━━━ Data for review

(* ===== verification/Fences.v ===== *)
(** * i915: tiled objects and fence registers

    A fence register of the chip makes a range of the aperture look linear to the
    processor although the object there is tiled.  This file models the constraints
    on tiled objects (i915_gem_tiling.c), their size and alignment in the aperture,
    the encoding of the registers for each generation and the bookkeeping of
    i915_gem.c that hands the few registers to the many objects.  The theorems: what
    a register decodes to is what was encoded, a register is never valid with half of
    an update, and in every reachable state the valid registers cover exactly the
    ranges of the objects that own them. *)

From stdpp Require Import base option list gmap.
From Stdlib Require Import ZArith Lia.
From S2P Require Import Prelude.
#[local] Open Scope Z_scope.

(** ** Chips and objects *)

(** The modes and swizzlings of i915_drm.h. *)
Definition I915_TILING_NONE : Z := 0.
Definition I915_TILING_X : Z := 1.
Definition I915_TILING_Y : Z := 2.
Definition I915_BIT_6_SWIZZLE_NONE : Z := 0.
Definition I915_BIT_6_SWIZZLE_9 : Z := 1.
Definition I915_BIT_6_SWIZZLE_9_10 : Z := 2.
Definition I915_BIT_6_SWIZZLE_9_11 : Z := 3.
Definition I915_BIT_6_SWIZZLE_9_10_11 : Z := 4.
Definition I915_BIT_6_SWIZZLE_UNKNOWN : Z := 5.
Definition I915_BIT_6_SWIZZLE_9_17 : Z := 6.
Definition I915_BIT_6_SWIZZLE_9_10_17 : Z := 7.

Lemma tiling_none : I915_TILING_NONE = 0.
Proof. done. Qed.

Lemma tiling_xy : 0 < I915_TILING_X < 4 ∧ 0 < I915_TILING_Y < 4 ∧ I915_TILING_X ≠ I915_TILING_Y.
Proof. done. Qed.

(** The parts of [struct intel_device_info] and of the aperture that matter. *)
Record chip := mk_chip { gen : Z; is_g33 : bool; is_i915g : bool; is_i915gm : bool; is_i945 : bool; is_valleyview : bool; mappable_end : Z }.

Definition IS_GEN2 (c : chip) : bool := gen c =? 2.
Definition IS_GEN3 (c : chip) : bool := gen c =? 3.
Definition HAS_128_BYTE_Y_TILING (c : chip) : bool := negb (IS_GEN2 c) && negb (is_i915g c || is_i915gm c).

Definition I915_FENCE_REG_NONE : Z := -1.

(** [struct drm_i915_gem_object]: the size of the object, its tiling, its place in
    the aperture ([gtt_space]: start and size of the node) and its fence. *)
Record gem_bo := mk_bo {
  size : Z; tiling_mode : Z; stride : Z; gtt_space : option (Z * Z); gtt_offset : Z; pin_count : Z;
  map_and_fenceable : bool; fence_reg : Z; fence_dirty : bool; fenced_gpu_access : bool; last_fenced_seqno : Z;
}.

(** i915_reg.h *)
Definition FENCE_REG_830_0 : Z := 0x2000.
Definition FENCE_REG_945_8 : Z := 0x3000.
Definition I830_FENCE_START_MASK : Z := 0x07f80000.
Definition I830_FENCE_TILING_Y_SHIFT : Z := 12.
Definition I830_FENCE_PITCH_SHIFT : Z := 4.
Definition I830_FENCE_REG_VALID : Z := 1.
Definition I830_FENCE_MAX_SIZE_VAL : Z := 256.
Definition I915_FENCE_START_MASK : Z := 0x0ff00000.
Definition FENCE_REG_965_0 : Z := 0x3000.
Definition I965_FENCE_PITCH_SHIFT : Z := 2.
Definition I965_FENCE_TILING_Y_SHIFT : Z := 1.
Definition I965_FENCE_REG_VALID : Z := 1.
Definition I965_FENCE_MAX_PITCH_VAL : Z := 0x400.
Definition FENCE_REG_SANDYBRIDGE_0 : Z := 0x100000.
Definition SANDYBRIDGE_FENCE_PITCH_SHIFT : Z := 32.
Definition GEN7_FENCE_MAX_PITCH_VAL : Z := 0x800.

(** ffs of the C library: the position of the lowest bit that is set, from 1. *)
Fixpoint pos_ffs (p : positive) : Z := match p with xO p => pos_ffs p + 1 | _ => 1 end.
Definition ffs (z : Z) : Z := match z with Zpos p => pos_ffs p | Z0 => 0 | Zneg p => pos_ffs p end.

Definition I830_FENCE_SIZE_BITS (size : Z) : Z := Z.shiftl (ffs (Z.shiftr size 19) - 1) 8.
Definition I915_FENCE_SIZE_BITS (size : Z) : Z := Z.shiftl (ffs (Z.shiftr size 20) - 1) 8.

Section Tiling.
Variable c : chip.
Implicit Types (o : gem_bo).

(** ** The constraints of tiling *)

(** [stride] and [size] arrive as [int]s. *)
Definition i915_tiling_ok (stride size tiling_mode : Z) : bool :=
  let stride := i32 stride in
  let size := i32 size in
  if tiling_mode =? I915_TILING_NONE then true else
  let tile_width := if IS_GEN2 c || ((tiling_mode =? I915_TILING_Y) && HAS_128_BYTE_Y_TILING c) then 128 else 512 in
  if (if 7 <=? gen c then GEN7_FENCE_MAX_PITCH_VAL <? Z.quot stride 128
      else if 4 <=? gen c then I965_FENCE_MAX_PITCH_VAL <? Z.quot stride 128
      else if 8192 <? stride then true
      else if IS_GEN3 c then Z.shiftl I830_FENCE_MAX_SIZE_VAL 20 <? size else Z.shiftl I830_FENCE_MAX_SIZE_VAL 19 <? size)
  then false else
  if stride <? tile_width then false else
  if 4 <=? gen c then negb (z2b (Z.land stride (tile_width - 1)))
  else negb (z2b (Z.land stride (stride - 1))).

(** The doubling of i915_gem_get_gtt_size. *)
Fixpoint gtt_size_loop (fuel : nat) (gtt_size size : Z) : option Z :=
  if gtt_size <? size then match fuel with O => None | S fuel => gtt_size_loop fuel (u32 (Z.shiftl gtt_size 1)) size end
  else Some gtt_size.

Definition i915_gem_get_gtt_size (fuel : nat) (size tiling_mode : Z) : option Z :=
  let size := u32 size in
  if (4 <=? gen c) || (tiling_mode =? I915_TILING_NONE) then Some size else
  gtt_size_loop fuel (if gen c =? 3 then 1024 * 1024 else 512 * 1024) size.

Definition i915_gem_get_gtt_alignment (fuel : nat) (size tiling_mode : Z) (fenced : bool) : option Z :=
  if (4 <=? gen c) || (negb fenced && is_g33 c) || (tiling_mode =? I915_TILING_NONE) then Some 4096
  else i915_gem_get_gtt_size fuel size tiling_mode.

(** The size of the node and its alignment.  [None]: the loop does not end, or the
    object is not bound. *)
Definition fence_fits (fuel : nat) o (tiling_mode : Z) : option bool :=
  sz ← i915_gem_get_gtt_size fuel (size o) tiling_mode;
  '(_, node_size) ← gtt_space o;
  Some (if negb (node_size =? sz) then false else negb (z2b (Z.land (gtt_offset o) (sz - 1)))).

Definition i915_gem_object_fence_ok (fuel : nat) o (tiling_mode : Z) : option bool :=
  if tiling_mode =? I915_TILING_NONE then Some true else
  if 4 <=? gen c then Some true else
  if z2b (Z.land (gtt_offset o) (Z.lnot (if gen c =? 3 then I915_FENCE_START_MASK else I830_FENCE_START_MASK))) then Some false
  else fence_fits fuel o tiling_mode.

━━━━━━
━━━ Data for review

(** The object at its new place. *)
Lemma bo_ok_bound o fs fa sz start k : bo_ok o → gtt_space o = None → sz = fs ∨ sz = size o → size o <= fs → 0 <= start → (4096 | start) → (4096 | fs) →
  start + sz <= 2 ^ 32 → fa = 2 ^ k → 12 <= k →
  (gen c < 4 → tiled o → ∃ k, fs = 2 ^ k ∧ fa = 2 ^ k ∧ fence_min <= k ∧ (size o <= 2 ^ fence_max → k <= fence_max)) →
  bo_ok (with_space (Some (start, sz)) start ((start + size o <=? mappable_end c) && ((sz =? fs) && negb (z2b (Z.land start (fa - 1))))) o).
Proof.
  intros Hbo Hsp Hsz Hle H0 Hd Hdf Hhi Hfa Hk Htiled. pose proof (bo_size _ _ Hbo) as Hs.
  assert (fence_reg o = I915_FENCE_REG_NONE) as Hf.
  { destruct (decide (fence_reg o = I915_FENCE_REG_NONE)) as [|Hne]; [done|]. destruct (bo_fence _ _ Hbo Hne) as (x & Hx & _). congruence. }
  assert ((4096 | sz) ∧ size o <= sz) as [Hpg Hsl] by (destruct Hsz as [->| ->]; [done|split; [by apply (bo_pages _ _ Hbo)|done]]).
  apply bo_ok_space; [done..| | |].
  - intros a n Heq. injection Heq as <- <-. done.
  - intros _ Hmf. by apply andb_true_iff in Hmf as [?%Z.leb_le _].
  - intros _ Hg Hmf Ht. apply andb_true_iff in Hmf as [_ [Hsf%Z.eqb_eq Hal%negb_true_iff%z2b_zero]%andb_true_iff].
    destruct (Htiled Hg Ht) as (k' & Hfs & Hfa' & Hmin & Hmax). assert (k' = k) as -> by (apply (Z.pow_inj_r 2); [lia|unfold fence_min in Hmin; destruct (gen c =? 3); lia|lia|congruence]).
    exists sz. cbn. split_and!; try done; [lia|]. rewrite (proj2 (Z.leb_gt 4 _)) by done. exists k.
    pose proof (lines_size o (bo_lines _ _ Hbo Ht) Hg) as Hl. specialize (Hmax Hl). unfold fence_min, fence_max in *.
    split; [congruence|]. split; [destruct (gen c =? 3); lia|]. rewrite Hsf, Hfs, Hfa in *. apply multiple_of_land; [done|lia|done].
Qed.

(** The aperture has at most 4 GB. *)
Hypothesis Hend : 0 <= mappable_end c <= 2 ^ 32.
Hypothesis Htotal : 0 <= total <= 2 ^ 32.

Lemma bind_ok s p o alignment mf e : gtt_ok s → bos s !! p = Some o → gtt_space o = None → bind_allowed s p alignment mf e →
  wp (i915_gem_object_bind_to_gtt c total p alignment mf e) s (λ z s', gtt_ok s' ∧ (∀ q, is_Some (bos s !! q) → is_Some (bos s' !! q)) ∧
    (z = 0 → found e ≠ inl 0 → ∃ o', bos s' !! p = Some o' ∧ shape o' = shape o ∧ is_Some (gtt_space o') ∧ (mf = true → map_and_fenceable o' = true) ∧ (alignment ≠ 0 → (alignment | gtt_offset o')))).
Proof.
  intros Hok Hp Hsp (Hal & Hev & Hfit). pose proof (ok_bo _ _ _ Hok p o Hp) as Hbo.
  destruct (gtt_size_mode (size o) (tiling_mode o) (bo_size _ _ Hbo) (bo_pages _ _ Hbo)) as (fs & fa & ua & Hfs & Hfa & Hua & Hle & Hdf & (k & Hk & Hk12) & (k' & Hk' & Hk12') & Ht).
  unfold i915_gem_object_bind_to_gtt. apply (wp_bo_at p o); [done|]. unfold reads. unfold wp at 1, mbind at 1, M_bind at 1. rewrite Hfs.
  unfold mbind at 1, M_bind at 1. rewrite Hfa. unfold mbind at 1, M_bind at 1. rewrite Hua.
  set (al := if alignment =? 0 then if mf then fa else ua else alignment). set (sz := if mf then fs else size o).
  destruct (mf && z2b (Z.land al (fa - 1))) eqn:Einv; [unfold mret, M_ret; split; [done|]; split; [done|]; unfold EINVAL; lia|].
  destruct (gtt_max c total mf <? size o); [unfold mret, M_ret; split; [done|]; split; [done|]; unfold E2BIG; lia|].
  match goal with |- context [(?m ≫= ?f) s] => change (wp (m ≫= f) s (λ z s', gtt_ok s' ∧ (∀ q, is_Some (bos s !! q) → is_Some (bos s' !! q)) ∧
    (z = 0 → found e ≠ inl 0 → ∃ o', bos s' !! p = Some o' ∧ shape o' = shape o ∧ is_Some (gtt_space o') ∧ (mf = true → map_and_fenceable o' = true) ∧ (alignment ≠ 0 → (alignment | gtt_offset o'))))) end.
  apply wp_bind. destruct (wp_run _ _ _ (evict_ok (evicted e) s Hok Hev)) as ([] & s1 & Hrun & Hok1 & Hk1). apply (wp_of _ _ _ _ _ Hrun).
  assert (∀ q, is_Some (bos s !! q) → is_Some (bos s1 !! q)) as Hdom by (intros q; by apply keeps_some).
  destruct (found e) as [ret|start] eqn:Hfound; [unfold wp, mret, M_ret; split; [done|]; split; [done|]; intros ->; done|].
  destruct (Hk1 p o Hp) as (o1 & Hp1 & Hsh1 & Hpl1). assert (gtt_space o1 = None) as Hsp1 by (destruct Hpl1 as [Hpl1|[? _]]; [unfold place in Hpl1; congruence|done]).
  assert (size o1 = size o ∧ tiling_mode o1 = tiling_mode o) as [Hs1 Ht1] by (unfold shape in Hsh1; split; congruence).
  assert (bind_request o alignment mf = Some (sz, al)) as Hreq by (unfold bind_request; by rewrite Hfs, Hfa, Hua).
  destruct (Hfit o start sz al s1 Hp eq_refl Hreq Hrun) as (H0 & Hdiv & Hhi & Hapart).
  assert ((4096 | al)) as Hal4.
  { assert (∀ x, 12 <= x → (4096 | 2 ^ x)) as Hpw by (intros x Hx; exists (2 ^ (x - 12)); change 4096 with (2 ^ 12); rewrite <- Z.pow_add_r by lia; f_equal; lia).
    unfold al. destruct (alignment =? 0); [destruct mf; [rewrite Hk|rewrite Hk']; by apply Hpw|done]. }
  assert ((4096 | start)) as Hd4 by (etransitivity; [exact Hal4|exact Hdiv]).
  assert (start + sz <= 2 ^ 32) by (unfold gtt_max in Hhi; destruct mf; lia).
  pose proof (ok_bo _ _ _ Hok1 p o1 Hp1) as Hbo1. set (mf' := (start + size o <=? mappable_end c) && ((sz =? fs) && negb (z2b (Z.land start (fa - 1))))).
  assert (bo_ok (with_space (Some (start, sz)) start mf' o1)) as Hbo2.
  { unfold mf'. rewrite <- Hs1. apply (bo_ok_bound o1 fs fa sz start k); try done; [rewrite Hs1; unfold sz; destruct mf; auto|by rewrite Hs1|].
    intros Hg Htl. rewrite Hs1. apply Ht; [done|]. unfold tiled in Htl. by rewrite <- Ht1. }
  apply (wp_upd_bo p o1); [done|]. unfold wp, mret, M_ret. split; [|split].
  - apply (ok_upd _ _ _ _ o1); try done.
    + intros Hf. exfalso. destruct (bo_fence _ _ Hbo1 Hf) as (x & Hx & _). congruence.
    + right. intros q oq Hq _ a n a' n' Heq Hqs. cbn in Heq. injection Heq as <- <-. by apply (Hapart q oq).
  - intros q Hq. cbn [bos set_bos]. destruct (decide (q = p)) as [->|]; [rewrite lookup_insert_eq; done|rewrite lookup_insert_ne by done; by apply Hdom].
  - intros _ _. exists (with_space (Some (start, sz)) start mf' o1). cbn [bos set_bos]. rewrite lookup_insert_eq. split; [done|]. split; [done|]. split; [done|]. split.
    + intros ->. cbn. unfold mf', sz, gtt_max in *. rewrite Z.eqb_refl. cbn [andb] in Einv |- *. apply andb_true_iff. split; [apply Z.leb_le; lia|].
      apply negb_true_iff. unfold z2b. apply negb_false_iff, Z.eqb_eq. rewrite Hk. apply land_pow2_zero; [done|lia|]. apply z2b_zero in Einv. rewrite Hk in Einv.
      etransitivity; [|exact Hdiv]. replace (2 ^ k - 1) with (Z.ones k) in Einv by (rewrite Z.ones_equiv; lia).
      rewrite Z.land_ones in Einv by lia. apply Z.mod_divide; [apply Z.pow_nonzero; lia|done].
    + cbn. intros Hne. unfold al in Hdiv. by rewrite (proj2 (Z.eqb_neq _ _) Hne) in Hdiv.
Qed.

━━━━━━

What you need to do: Your answer should be the exact lines above from the one with "Definition I915_FENCE_SIZE_BITS (size" through the one with "else if 8192 <? stride then true", both included, and nothing besides.

Exercise answer:
Definition I915_FENCE_SIZE_BITS (size : Z) : Z := Z.shiftl (ffs (Z.shiftr size 20) - 1) 8.

Section Tiling.
Variable c : chip.
Implicit Types (o : gem_bo).

(** ** The constraints of tiling *)

(** [stride] and [size] arrive as [int]s. *)
Definition i915_tiling_ok (stride size tiling_mode : Z) : bool :=
  let stride := i32 stride in
  let size := i32 size in
  if tiling_mode =? I915_TILING_NONE then true else
  let tile_width := if IS_GEN2 c || ((tiling_mode =? I915_TILING_Y) && HAS_128_BYTE_Y_TILING c) then 128 else 512 in
  if (if 7 <=? gen c then GEN7_FENCE_MAX_PITCH_VAL <? Z.quot stride 128
      else if 4 <=? gen c then I965_FENCE_MAX_PITCH_VAL <? Z.quot stride 128
      else if 8192 <? stride then true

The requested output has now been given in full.